• _MATERIAL FOR THIS EXERCISE_
(* ===== verification/BootIP.v ===== *)
(** * boot-ip-setter ([pkg/boot-ip-setter])

    Every boot server runs it.  Once a minute it reads the members of etcd, gives the
    interface the DHCP server address that falls to its rack and the address of active
    boot servers, and takes all others away; a rack that is not a member gets none.

    [NetworkInterface] is the interface of [netif.go] with its contract; the
    implementation runs over netlink, a class with the documented behaviour of the
    kernel as laws. *)
From S2P Require Import Prelude GoStr GoTime Json Types Etcd Worlds Storage Watch Worker.
From S2P Require Import Updater GoNet Host Progs Rebooter.

Local Open Scope Z_scope.

(** ** [constants.go] *)
Definition VirtualIPAddrDHCPServer1 := "10.71.255.1".
Definition VirtualIPAddrDHCPServer2 := "10.71.255.2".
Definition VirtualIPAddrDHCPServer3 := "10.71.255.3".
Definition VirtualIPAddrDHCPServer4 := "10.71.255.4".
Definition VirtualIPAddrDHCPServer5 := "10.71.255.5".
Definition VirtualIPAddrActiveBootServer := "10.71.255.6".
Definition DHCPServerAddressList : list string :=
  [VirtualIPAddrDHCPServer1; VirtualIPAddrDHCPServer2; VirtualIPAddrDHCPServer3;
   VirtualIPAddrDHCPServer4; VirtualIPAddrDHCPServer5].

(** ** Selecting the address *)

(** [strings.CutPrefix]. *)
Definition CutPrefix (s prefix : string) : string * bool :=
  if HasPrefix s prefix then
    match slice_from (String.length prefix) s with Some t => (t, true) | None => (s, false) end
  else (s, false).

(** [slices.Sort] of integers; the result does not depend on the algorithm. *)
Definition SortInts (l : list Z) : list Z := merge_sort Z.le l.

(** [slices.BinarySearch] of integers. *)
Definition BinarySearch (x : list Z) (target : Z) : Z * bool :=
  let i := search_loop (length x) (λ h, negb (nth (Z.to_nat h) x 0 <? target)) 0 (Z.of_nat (length x)) in
  (i, (i <? Z.of_nat (length x)) && (nth (Z.to_nat i) x 0 =? target)).

Definition rack_of (name : string) : outcome Z :=
  match CutPrefix name "boot-" with
  | (_, false) => Err (ErrMsg ("failed to cut rack number from etcd member name: " +:+ name))
  | (s, true) =>
      match Atoi s with
      | Err err => Err (ErrMsg ("failed to convert rack number: name=" +:+ name +:+ ", " +:+ error_text err))
      | o => o
      end
  end.
Fixpoint rack_list (etcdMembers : list string) : outcome (list Z) :=
  match etcdMembers with
  | [] => Ok []
  | name :: etcdMembers => r ← rack_of name; rs ← rack_list etcdMembers; Ok (r :: rs)
  end.

Definition selectDHCPServerAddr (etcdMembers : list string) (rack : Z) : outcome string :=
  if rack <? 0 then Err (ErrMsg ("invalid rack number: " +:+ Itoa rack))
  else
    rackList ← rack_list etcdMembers;
    let '(n, found) := BinarySearch (SortInts rackList) rack in
    if found : bool then
      match DHCPServerAddressList !! Z.to_nat (Z.rem n (Z.of_nat (length DHCPServerAddressList))) with
      | Some addr => Ok addr
      | None => Panic "index out of range"
      end
    else Ok "".

(** ** Operations on the interface *)
Inductive op := opUp | opDown | opAdd (address : string) | opDelete (address : string) | opDeleteAll.
#[export] Instance op_eq_dec : EqDecision op.
Proof. solve_decision. Defined.

Definition op_String (o : op) : string :=
  match o with
  | opUp => "up"
  | opDown => "down"
  | opAdd address => "add:" +:+ address
  | opDelete address => "delete:" +:+ address
  | opDeleteAll => "deleteAll"
  end.

Definition decideOps (currentAddrs nextAddrs : list string) : list op :=
  match nextAddrs with
  | [] => [opDeleteAll; opDown]
  | _ =>
      let currentAddrMap : gset string := list_to_set currentAddrs in
      let nextAddrMap : gset string := list_to_set nextAddrs in
      [opUp] ++ map opAdd (filter (λ a, a ∉ currentAddrMap) nextAddrs)
             ++ map opDelete (filter (λ a, a ∉ nextAddrMap) currentAddrs)
  end.

Class NetworkInterface (W : Type) := {
  nif_Name : string;
  nif_Up : M W unit;
  nif_Down : M W unit;
  nif_ListAddrs : M W (list string);
  nif_AddAddr : string → M W unit;
  nif_DeleteAddr : string → M W unit;
  nif_DeleteAllAddr : M W unit;
}.

Definition wrap32 (z : Z) : Z := (z + 2 ^ 31) mod 2 ^ 32 - 2 ^ 31.

Section setter.
Context {W : Type} `{NetworkInterface W} `{EtcdAdmin W} `{Clock W}.

Definition run_op (o : op) : M W unit :=
  match o with
  | opUp => nif_Up
  | opDown => nif_Down
  | opAdd address => nif_AddAddr address
  | opDelete address => nif_DeleteAddr address
  | opDeleteAll => nif_DeleteAllAddr
  end.
Definition runOps (ops : list op) : M W unit :=
  for_each ops (λ o, wrapping ("failed to run operation " +:+ op_String o) (run_op o)).

(** The counter of errors is shared with the collector of metrics. *)
Definition count_error : M (W * Z) unit := n ← get_local; put_local (wrap32 (n + 1)).

Definition runOnce (rack : Z) : M (W * Z) unit :=
  resp ← on_world (wrapping "failed to get member list" etcd_MemberList);
  let members := map mb_Name resp in
  dhcpAddr ← on_world (wrapping "failed to select dhcp server address" (lift (selectDHCPServerAddr members rack)));
  let nextAddrs :=
    if negb (bool_decide (dhcpAddr = "")) then [dhcpAddr; VirtualIPAddrActiveBootServer] else [] in
  r ← attempt (on_world nif_ListAddrs);
  match r with
  | inl _ => count_error
  | inr currentAddrs =>
      r ← attempt (on_world (runOps (decideOps currentAddrs nextAddrs)));
      match r with
      | inl _ => count_error
      | inr _ => mret ()
      end
  end.

(** The loop ends with an error only; [fuel] bounds the rounds. *)
Fixpoint runIPSetter (fuel : nat) (interval : Duration) (rack : Z) : M (W * Z) unit :=
  match fuel with
  | O => blocked
  | S fuel =>
      _ ← runOnce rack;
      ticked ← on_world (clock_after interval);
      if (ticked : bool) then runIPSetter fuel interval rack else fail ErrCanceled
  end.

(** [errors.Is(err, context.Canceled)] *)
Fixpoint Is_Canceled (err : error) : bool :=
  match err with ErrCanceled => true | ErrWrap _ err => Is_Canceled err | _ => false end.

(** [main] after [subMain] has returned: the exit code. *)
Definition main_exit (subMain : outcome unit) : M W Z :=
  match subMain with
  | Err err =>
      if Is_Canceled err then mret 0
      else _ ← ignore_error nif_DeleteAllAddr; _ ← ignore_error nif_Down; mret 1
  | Ok _ => mret 0
  | Panic why => panic why
  | Running => blocked
  end.

(** ** [metrics.go] *)
Record samples := {
  sm_hostname : string;
  sm_addresses : list (string * string);
  sm_errors : Z;               (* added to the counter of errors *)
}.
Definition Collect (hostname : string) : M (W * Z) samples :=
  r ← attempt (on_world nif_ListAddrs);
  _ ← match r with inl _ => count_error | inr _ => mret () end;
  let addrs := match r with inl _ => [] | inr addrs => addrs end in
  delta ← get_local;
  _ ← put_local 0;
  mret {| sm_hostname := hostname; sm_addresses := map (pair nif_Name) addrs; sm_errors := delta |}.
End setter.

(** ** [netif.go] over netlink *)
Class Netlink (W : Type) := {
  Link : Type;
  LinkByName : string → M W Link;
  LinkSetUp : Link → M W unit;
  LinkSetDown : Link → M W unit;
  AddrList_v4 : Link → M W (list IPNet);
  nl_ParseAddr : string → outcome IPNet;
  AddrAdd : Link → IPNet → M W unit;
  AddrDel : Link → IPNet → M W unit;
}.

Section interface.
Context {W : Type} `{Netlink W}.
Variable linkName : string.

Definition find_link : M W Link := wrapping ("failed to find " +:+ linkName) (LinkByName linkName).
Definition Up : M W unit :=
  link ← find_link; wrapping ("failed to up " +:+ linkName) (LinkSetUp link).
Definition Down : M W unit :=
  link ← find_link; wrapping ("failed to down " +:+ linkName) (LinkSetDown link).
Definition ListAddrs : M W (list string) :=
  link ← find_link;
  addrList ← wrapping ("failed to list addresses on " +:+ linkName) (AddrList_v4 link);
  mret (Sort (map (λ a, IP_String (ipn_IP a)) addrList)).
Definition AddAddr (addr : string) : M W unit :=
  a ← lift (nl_ParseAddr (addr +:+ "/32"));
  link ← find_link;
  wrapping ("failed to add " +:+ IP_String (ipn_IP a) +:+ " to " +:+ linkName) (AddrAdd link a).
Definition delete_addr (link : Link) (a : IPNet) : M W unit :=
  wrapping ("failed to delete " +:+ IP_String (ipn_IP a) +:+ " from " +:+ linkName) (AddrDel link a).
Definition DeleteAddr (addr : string) : M W unit :=
  a ← lift (nl_ParseAddr (addr +:+ "/32")); link ← find_link; delete_addr link a.
Definition DeleteAllAddr : M W unit :=
  link ← LinkByName linkName;
  addrList ← wrapping ("failed to list addresses on " +:+ linkName) (AddrList_v4 link);
  for_each addrList (delete_addr link).

Definition networkInterface : NetworkInterface W := {|
  nif_Name := linkName;
  nif_Up := Up;
  nif_Down := Down;
  nif_ListAddrs := ListAddrs;
  nif_AddAddr := AddAddr;
  nif_DeleteAddr := DeleteAddr;
  nif_DeleteAllAddr := DeleteAllAddr;
|}.
End interface.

• _YOUR INSTRUCTIONS_
Print the lines of the entries, exactly, from the one containing "linkName) (LinkSetUp link)." down to the final line, and leave out all the others.

• _YOUR RESPONSE_
  link ← find_link; wrapping ("failed to up " +:+ linkName) (LinkSetUp link).
Definition Down : M W unit :=
  link ← find_link; wrapping ("failed to down " +:+ linkName) (LinkSetDown link).
Definition ListAddrs : M W (list string) :=
  link ← find_link;
  addrList ← wrapping ("failed to list addresses on " +:+ linkName) (AddrList_v4 link);
  mret (Sort (map (λ a, IP_String (ipn_IP a)) addrList)).
Definition AddAddr (addr : string) : M W unit :=
  a ← lift (nl_ParseAddr (addr +:+ "/32"));
  link ← find_link;
  wrapping ("failed to add " +:+ IP_String (ipn_IP a) +:+ " to " +:+ linkName) (AddrAdd link a).
Definition delete_addr (link : Link) (a : IPNet) : M W unit :=
  wrapping ("failed to delete " +:+ IP_String (ipn_IP a) +:+ " from " +:+ linkName) (AddrDel link a).
Definition DeleteAddr (addr : string) : M W unit :=
  a ← lift (nl_ParseAddr (addr +:+ "/32")); link ← find_link; delete_addr link a.
Definition DeleteAllAddr : M W unit :=
  link ← LinkByName linkName;
  addrList ← wrapping ("failed to list addresses on " +:+ linkName) (AddrList_v4 link);
  for_each addrList (delete_addr link).

Definition networkInterface : NetworkInterface W := {|
  nif_Name := linkName;
  nif_Up := Up;
  nif_Down := Down;
  nif_ListAddrs := ListAddrs;
  nif_AddAddr := AddAddr;
  nif_DeleteAddr := DeleteAddr;
  nif_DeleteAllAddr := DeleteAllAddr;
|}.
End interface.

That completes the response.